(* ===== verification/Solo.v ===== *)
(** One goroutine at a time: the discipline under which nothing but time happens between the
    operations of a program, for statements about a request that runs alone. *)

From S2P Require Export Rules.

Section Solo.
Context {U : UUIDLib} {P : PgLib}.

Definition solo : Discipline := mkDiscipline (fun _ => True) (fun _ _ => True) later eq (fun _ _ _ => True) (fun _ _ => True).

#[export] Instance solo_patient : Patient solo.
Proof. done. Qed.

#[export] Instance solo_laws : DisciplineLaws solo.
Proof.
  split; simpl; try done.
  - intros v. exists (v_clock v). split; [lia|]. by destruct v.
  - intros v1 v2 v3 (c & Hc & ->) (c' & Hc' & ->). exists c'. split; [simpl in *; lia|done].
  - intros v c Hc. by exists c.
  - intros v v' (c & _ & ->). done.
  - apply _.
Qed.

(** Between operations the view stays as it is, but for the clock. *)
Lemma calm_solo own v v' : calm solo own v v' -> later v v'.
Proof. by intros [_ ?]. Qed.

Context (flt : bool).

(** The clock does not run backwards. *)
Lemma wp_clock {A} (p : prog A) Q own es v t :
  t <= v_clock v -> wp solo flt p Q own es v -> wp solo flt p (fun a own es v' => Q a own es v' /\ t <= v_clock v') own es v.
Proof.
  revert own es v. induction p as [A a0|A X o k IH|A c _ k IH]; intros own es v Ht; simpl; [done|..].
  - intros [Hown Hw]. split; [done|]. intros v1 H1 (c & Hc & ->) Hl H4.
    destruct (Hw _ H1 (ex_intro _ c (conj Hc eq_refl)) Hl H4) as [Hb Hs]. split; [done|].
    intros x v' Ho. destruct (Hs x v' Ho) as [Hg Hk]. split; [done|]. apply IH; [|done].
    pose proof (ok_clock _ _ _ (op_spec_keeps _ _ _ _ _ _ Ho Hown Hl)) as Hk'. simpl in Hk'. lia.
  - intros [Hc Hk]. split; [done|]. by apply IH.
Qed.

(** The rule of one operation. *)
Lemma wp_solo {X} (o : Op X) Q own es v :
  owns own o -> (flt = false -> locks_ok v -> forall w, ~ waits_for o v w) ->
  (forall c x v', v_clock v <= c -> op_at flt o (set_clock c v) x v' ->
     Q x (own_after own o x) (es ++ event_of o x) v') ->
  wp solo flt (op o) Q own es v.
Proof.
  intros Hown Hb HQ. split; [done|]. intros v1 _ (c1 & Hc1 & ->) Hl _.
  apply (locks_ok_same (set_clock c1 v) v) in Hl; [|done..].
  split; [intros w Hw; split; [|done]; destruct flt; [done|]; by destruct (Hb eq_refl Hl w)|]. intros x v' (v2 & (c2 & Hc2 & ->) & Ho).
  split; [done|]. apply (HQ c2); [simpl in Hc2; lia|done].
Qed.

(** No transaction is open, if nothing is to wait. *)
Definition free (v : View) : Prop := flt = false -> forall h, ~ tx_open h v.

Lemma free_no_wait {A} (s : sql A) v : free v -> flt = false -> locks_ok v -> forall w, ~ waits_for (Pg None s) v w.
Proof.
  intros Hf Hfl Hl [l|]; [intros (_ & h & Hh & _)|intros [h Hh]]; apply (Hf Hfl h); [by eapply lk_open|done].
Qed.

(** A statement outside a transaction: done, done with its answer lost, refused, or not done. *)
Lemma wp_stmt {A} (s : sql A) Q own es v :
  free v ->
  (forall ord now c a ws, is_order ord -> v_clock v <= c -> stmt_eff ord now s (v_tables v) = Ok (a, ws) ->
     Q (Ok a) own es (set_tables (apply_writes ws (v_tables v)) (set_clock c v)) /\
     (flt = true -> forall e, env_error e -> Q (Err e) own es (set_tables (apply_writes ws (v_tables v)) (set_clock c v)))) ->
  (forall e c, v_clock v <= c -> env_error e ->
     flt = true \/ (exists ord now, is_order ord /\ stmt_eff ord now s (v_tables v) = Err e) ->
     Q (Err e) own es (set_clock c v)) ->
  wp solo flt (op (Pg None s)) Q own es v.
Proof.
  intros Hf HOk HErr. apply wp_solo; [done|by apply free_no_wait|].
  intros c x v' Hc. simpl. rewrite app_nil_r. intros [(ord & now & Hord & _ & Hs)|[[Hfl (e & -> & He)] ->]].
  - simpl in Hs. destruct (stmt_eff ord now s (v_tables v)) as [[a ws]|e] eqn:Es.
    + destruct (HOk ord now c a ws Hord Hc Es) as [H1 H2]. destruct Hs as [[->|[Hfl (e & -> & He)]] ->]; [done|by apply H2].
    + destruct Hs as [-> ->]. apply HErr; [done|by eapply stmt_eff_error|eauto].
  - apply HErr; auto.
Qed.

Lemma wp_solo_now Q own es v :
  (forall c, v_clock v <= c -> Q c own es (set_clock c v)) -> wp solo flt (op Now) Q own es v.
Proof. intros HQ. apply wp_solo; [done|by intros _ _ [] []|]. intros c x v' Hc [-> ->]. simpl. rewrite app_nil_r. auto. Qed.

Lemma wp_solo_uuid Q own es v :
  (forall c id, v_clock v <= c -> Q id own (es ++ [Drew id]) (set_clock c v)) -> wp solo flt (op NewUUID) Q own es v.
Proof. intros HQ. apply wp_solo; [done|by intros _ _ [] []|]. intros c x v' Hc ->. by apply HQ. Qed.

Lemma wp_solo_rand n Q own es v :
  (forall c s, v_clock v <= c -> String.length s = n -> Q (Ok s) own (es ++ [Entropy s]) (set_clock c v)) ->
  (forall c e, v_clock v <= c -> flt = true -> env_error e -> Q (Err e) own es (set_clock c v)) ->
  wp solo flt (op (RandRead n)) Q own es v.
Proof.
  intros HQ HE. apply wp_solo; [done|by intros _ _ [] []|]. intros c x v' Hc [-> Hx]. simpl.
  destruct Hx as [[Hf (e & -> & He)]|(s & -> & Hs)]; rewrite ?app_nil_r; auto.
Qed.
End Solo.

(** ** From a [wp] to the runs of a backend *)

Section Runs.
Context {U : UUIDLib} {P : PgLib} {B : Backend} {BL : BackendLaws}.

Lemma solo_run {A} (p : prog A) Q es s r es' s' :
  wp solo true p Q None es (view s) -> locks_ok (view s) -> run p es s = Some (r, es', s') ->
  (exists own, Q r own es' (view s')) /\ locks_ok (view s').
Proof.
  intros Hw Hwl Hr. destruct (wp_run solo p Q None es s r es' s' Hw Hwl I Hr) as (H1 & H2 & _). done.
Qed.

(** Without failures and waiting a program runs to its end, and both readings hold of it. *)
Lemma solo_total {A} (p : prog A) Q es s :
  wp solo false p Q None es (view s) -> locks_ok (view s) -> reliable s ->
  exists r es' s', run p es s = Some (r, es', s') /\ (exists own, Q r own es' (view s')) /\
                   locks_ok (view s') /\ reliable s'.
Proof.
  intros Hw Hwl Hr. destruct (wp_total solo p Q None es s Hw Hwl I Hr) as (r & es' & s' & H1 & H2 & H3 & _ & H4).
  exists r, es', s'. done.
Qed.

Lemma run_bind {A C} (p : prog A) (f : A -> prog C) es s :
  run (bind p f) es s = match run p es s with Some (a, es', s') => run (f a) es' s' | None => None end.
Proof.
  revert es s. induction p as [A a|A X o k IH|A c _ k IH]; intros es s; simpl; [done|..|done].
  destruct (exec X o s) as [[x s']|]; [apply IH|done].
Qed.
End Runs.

########################################

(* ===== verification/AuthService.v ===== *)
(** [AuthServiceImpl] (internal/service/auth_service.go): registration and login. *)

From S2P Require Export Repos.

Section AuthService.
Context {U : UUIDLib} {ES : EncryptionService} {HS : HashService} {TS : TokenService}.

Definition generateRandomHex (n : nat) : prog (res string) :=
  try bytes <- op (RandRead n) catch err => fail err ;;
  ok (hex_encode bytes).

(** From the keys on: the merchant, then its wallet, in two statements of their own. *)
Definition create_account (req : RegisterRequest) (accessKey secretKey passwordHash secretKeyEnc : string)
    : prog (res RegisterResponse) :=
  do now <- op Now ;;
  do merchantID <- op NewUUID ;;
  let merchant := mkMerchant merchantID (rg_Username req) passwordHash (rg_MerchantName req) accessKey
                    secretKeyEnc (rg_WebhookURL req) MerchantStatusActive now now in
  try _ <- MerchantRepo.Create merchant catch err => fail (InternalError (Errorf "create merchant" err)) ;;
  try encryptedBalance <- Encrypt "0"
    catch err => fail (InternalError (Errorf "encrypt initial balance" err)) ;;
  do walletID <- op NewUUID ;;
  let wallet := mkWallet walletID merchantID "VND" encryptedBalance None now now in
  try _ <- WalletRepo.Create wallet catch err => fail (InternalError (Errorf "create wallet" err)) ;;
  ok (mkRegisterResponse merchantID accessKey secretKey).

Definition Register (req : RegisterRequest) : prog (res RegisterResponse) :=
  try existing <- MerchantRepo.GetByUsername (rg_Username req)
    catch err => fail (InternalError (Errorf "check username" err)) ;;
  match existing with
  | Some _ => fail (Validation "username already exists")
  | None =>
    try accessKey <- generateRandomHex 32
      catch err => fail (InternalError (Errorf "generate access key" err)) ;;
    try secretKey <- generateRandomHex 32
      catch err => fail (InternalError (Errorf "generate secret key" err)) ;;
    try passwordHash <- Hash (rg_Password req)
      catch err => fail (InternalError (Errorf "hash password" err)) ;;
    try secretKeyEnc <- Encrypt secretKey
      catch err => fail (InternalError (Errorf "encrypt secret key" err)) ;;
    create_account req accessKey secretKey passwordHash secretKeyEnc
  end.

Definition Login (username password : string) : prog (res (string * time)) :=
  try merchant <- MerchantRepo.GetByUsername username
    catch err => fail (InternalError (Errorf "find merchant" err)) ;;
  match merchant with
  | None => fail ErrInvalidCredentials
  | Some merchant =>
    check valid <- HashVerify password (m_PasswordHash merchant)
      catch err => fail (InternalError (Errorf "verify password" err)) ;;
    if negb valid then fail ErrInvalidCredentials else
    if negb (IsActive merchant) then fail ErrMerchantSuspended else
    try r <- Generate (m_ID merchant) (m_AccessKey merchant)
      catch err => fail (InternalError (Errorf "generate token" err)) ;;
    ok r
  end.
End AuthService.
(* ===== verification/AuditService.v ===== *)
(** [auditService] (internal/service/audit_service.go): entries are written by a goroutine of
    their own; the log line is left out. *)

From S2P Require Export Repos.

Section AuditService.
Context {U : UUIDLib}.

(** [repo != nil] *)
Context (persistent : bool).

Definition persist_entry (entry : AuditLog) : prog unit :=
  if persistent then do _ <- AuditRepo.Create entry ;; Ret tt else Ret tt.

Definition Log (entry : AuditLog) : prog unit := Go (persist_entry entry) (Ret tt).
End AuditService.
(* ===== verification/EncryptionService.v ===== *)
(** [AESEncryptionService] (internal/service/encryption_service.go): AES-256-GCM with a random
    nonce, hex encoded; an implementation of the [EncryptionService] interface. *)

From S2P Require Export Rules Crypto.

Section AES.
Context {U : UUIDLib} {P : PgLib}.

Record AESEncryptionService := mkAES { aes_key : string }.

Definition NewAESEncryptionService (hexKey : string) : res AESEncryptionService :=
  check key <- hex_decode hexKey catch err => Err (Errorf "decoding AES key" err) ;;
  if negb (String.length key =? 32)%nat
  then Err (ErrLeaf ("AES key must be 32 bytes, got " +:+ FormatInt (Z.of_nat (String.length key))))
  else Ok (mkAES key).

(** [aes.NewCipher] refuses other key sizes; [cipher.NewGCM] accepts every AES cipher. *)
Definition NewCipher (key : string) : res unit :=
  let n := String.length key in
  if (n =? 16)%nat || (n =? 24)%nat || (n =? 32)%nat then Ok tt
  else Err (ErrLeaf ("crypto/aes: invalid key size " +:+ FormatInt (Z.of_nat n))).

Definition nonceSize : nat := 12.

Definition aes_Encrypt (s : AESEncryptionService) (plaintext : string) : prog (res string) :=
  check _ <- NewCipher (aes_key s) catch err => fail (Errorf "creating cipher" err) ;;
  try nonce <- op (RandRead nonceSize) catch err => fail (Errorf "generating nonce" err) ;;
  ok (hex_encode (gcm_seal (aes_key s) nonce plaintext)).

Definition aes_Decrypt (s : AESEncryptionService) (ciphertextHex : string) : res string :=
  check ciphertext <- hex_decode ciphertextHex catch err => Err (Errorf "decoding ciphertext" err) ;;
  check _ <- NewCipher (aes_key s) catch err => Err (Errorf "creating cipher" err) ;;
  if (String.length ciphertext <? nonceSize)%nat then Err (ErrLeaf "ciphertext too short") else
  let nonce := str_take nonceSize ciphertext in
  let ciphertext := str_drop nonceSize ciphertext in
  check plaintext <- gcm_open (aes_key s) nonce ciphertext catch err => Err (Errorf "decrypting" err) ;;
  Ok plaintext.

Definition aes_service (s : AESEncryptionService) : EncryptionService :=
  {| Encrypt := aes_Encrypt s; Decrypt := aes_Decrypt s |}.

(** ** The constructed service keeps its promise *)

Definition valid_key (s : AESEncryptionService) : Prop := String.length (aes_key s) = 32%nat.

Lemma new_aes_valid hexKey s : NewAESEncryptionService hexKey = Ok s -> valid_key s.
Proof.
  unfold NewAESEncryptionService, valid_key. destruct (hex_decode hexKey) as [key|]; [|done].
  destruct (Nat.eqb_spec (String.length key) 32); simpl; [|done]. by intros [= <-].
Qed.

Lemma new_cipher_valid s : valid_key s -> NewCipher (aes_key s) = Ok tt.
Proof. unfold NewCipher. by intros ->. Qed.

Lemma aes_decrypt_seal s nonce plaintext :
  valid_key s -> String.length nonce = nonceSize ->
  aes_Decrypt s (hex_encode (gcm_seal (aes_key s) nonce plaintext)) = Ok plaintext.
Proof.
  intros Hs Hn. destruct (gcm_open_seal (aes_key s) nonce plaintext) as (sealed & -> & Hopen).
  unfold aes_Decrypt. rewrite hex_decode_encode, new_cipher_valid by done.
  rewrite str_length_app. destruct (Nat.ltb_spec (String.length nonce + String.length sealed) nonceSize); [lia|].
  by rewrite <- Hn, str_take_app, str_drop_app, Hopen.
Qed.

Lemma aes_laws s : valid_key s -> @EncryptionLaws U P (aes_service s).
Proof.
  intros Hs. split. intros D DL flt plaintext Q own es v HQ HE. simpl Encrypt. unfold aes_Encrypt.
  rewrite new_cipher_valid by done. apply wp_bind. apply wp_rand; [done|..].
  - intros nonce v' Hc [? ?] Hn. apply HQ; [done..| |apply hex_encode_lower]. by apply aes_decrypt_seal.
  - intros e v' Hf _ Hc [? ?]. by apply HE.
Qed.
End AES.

########################################

§ EXERCISE BRIEF:
Would you print, exactly as written, every line above from the one holding "- apply HErr; auto." through the one holding "(exists own, Q r own es' (view s')) /\ locks_ok", with both included and no other lines?

§ TASK RESPONSE:
  - apply HErr; auto.
Qed.

Lemma wp_solo_now Q own es v :
  (forall c, v_clock v <= c -> Q c own es (set_clock c v)) -> wp solo flt (op Now) Q own es v.
Proof. intros HQ. apply wp_solo; [done|by intros _ _ [] []|]. intros c x v' Hc [-> ->]. simpl. rewrite app_nil_r. auto. Qed.

Lemma wp_solo_uuid Q own es v :
  (forall c id, v_clock v <= c -> Q id own (es ++ [Drew id]) (set_clock c v)) -> wp solo flt (op NewUUID) Q own es v.
Proof. intros HQ. apply wp_solo; [done|by intros _ _ [] []|]. intros c x v' Hc ->. by apply HQ. Qed.

Lemma wp_solo_rand n Q own es v :
  (forall c s, v_clock v <= c -> String.length s = n -> Q (Ok s) own (es ++ [Entropy s]) (set_clock c v)) ->
  (forall c e, v_clock v <= c -> flt = true -> env_error e -> Q (Err e) own es (set_clock c v)) ->
  wp solo flt (op (RandRead n)) Q own es v.
Proof.
  intros HQ HE. apply wp_solo; [done|by intros _ _ [] []|]. intros c x v' Hc [-> Hx]. simpl.
  destruct Hx as [[Hf (e & -> & He)]|(s & -> & Hs)]; rewrite ?app_nil_r; auto.
Qed.
End Solo.

(** ** From a [wp] to the runs of a backend *)

Section Runs.
Context {U : UUIDLib} {P : PgLib} {B : Backend} {BL : BackendLaws}.

Lemma solo_run {A} (p : prog A) Q es s r es' s' :
  wp solo true p Q None es (view s) -> locks_ok (view s) -> run p es s = Some (r, es', s') ->
  (exists own, Q r own es' (view s')) /\ locks_ok (view s').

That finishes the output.